Note: Numbers with huge mantissae (W≥2³⁰) cause crashes for some arcane internal reason I can't control. If you want to calculate something to a billion digits, use WSL.

### Android (Termux)
This seems to be required for Rust in general:
```shell
export RUSTFLAGS=" -C link-arg=$(clang -print-libgcc-file-name)"
```
Install:
```shell
MAKEFLAGS="-i" cargo install dcim
```
The current version of GNU MPFR fails one inconsequential test (no idea why), use `-i` to pretend it doesn't happen.

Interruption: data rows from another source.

(* ===== verification/Guards.v ===== *)
(** * Policies that look at text: [policies/src/content_filter.rs], [prompt_guard.rs],
    [pii_redactor.rs], [memory_nudge.rs], [audit_logger.rs], [patterns.rs]

    The policies over what the model and the tools say, and what becomes of their
    verdicts in the loop: a redaction replaces the message of a turn without tool
    calls and is dropped from a turn with some; a nudge makes the loop ask the
    model again.  The engine of regular expressions and the width of characters on
    a terminal are parameters. *)
From S2P Require Export LoopTermination Convert.
From Stdlib Require Import SpecFloat.
Open Scope string_scope.
Open Scope list_scope.

Module Guards.

(** The regex crate. *)
Class RegexEngine := {
  Regex : Type;
  RegexError : Type;
  regex_new : string -> result Regex RegexError;
  regex_escape : string -> string;
  is_match : Regex -> string -> bool;
  replace_all : Regex -> string -> string -> string;
}.

Section Policies.
Context `{E : Ext} `{R : RegexEngine} {H : Type}.

(** ** [patterns.rs] *)

(** @src policies/src/patterns.rs:3-6 [compile_regex] *)
Definition compile_regex (pattern : string) : result Regex RegexError := regex_new pattern.

(** @src policies/src/patterns.rs:8-11 [compile_case_insensitive_regex] *)
Definition compile_case_insensitive_regex (pattern : string) : result Regex RegexError := regex_new ("(?i)" ++ pattern).

(** @src policies/src/patterns.rs:13-26 [compile_named_regexes] *)
Fixpoint compile_named_regexes {T} (defs : list (string * string)) (build : string -> Regex -> T) : result (list T) RegexError :=
  match defs with
  | [] => Ok []
  | (name, pattern) :: defs =>
    regex <-? compile_regex pattern ;;
    rest <-? compile_named_regexes defs build ;;
    Ok (build name regex :: rest)
  end.

(** ** [ContentFilter] *)

(** @src policies/src/content_filter.rs:14-23 [FilterRule] *)
Record FilterRule := MkFilterRule { fr_pattern : Regex; fr_display_name : string; fr_category : option string }.

(** @src policies/src/content_filter.rs:51-57 [KeywordRule] *)
Record KeywordRule := MkKeywordRule {
  kr_needle : string; kr_display_name : string; kr_category : option string; kr_case_insensitive : bool }.

(** @src policies/src/content_filter.rs:96-103 [ContentFilter] *)
Record ContentFilter := MkContentFilter {
  cf_regex_rules : list FilterRule;
  cf_keyword_rules : list KeywordRule;
  cf_enabled_categories : option (gset string);
  cf_case_insensitive : bool;
  cf_whole_word : bool;
}.

(** @src policies/src/content_filter.rs:37-48 [FilterRule::new] *)
Definition filter_rule_new (pattern : string) : result FilterRule (string * RegexError) :=
  match compile_regex pattern with
  | Ok compiled => Ok (MkFilterRule compiled pattern None)
  | Err source => Err (pattern, source)
  end.

(** @src policies/src/content_filter.rs:108-117 [ContentFilter::new] *)
Definition content_filter_new : ContentFilter := MkContentFilter [] [] None true false.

## Most important changes compared to GNU dc
- New commands for easier stack/register manipulation and macro execution.
- Numbers are binary floats with arbitrary precision (parameter `W`). The parameter `K` only applies to output.
- Strings have full Unicode support (stored in UTF-8).
- Improved and new arithmetic commands.
- Full suite of string manipulation commands, including a regex engine.
- The amount of available registers is unlimited.
- Number input/output bases are unlimited upwards, bases above 36 use a custom "any-base" notation.
- Expanded command line argument syntax, run `dcim -h` to learn more.
- Error messages are much more helpful and differentiated, and are always prefixed with `! `.
- Commands for multithreaded macro execution.
- A library of various named constants and unit conversion factors.

## Using dc:im as a library
[Crate documentation (autogenerated)](https://docs.rs/dcim/latest/dcim/)
- The main point of this is to connect the logic to a different set of IO streams.
- You could also use it to calculate something for your program, manually extracting the results from the `State` afterwards.